Task:
Exactly the lines starting at the line containing "store_processes : Z" and ending at the line containing "lp_collector : C;" are to be written out from the listing below, both included.

Information supplied:
- Opening Delimiter -

(* ===== verification/Daemon.v ===== *)
(** crates/nemord/src/lib.rs: the sampling loop, which composes the collectors, the
    classifier, the policy engine and the read-only audits over the traits
    TelemetryCollector and TelemetryStorage. An iteration of the loop is a step on
    an event that the runtime made ready; the timers and the clock are what the
    events carry. Log records are not modelled, the set of capabilities already
    logged is. *)

From S2P Require Import Prelude F64 Text Config Classifier Collector Workload Actuator Policy.
From S2P Require Import Damon Damos Ksm Zram Tiering.

(** an [anyhow] error as its messages, the outermost context first; or a panic *)
Inductive DaemonError :=
| Failed (contexts : list string)
| Panicked (message : string).

Definition with_context {A} (context : string) (r : result A string) : result A DaemonError :=
  match r with Ok a => Ok a | Err e => Err (Failed [context; e]) end.

(** ** The traits *)

Class TelemetryCollector (C : Type) := {
  system_sample : Z -> eff C SystemSample CollectorError;
  process_samples : Z -> bool -> nat -> eff C ProcessCollection CollectorError
}.

Class TelemetryStorage (S : Type) := {
  store_system : Z -> SystemSample -> eff S unit string;
  store_processes : Z -> list ProcessSample -> eff S nat string;
  store_classified : Z -> list ProcessClassification -> option WorkloadTransition -> eff S nat string;
  retain_after : Z -> eff S (Z * Z) string;
  store_policy : Z -> PolicyDecision -> Z -> eff S bool string;
  policy_history_counts : Z -> S -> result (Z * Z) string;
  store_zram_audit : Z -> ZramAuditReport -> eff S unit string;
  store_tiering_audit : Z -> TieringAuditReport -> eff S unit string;
  store_damon_audit : Z -> DamonReport -> eff S unit string;
  store_damos_audit : Z -> DamosReport -> eff S unit string;
  store_ksm_audit : Z -> KsmReport -> eff S unit string
}.

(** [impl TelemetryCollector for SystemCollector] *)
#[export] Instance system_collector {W} `{Collector.TelemetrySource W} :
    TelemetryCollector (Collector.Tracking * W) := {
  system_sample ts := fun self => (self, Collector.sample_system ts (snd self));
  process_samples ts read_smaps budget := fun self =>
    eff_fst (Collector.sample_processes ts read_smaps budget (snd self)) self
}.

(** ** The state of the loop *)

Record Loop (C S : Type) := MkLoop {
  lp_collector : C;
  lp_storage : S;
  lp_next_smaps : Z;
  lp_next_classification : Z;
  lp_next_policy : Z;
  lp_classifier : ClassifierState;
  lp_policy_engine : PolicyEngine;
  lp_rate_tracker : RateTracker;
  lp_latest_rates : RateFeatures;
  lp_latest_system : option SystemSample;
  lp_logged_capabilities : gset string
}.
Arguments MkLoop {C S} _ _ _ _ _ _ _ _ _ _ _.
Arguments lp_collector {C S} _.
Arguments lp_storage {C S} _.
Arguments lp_next_smaps {C S} _.
Arguments lp_next_classification {C S} _.
Arguments lp_next_policy {C S} _.
Arguments lp_classifier {C S} _.
Arguments lp_policy_engine {C S} _.
Arguments lp_rate_tracker {C S} _.
Arguments lp_latest_rates {C S} _.
Arguments lp_latest_system {C S} _.
Arguments lp_logged_capabilities {C S} _.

- Closing Delimiter -

Answer space:
  store_processes : Z -> list ProcessSample -> eff S nat string;
  store_classified : Z -> list ProcessClassification -> option WorkloadTransition -> eff S nat string;
  retain_after : Z -> eff S (Z * Z) string;
  store_policy : Z -> PolicyDecision -> Z -> eff S bool string;
  policy_history_counts : Z -> S -> result (Z * Z) string;
  store_zram_audit : Z -> ZramAuditReport -> eff S unit string;
  store_tiering_audit : Z -> TieringAuditReport -> eff S unit string;
  store_damon_audit : Z -> DamonReport -> eff S unit string;
  store_damos_audit : Z -> DamosReport -> eff S unit string;
  store_ksm_audit : Z -> KsmReport -> eff S unit string
}.

(** [impl TelemetryCollector for SystemCollector] *)
#[export] Instance system_collector {W} `{Collector.TelemetrySource W} :
    TelemetryCollector (Collector.Tracking * W) := {
  system_sample ts := fun self => (self, Collector.sample_system ts (snd self));
  process_samples ts read_smaps budget := fun self =>
    eff_fst (Collector.sample_processes ts read_smaps budget (snd self)) self
}.

(** ** The state of the loop *)

Record Loop (C S : Type) := MkLoop {
  lp_collector : C;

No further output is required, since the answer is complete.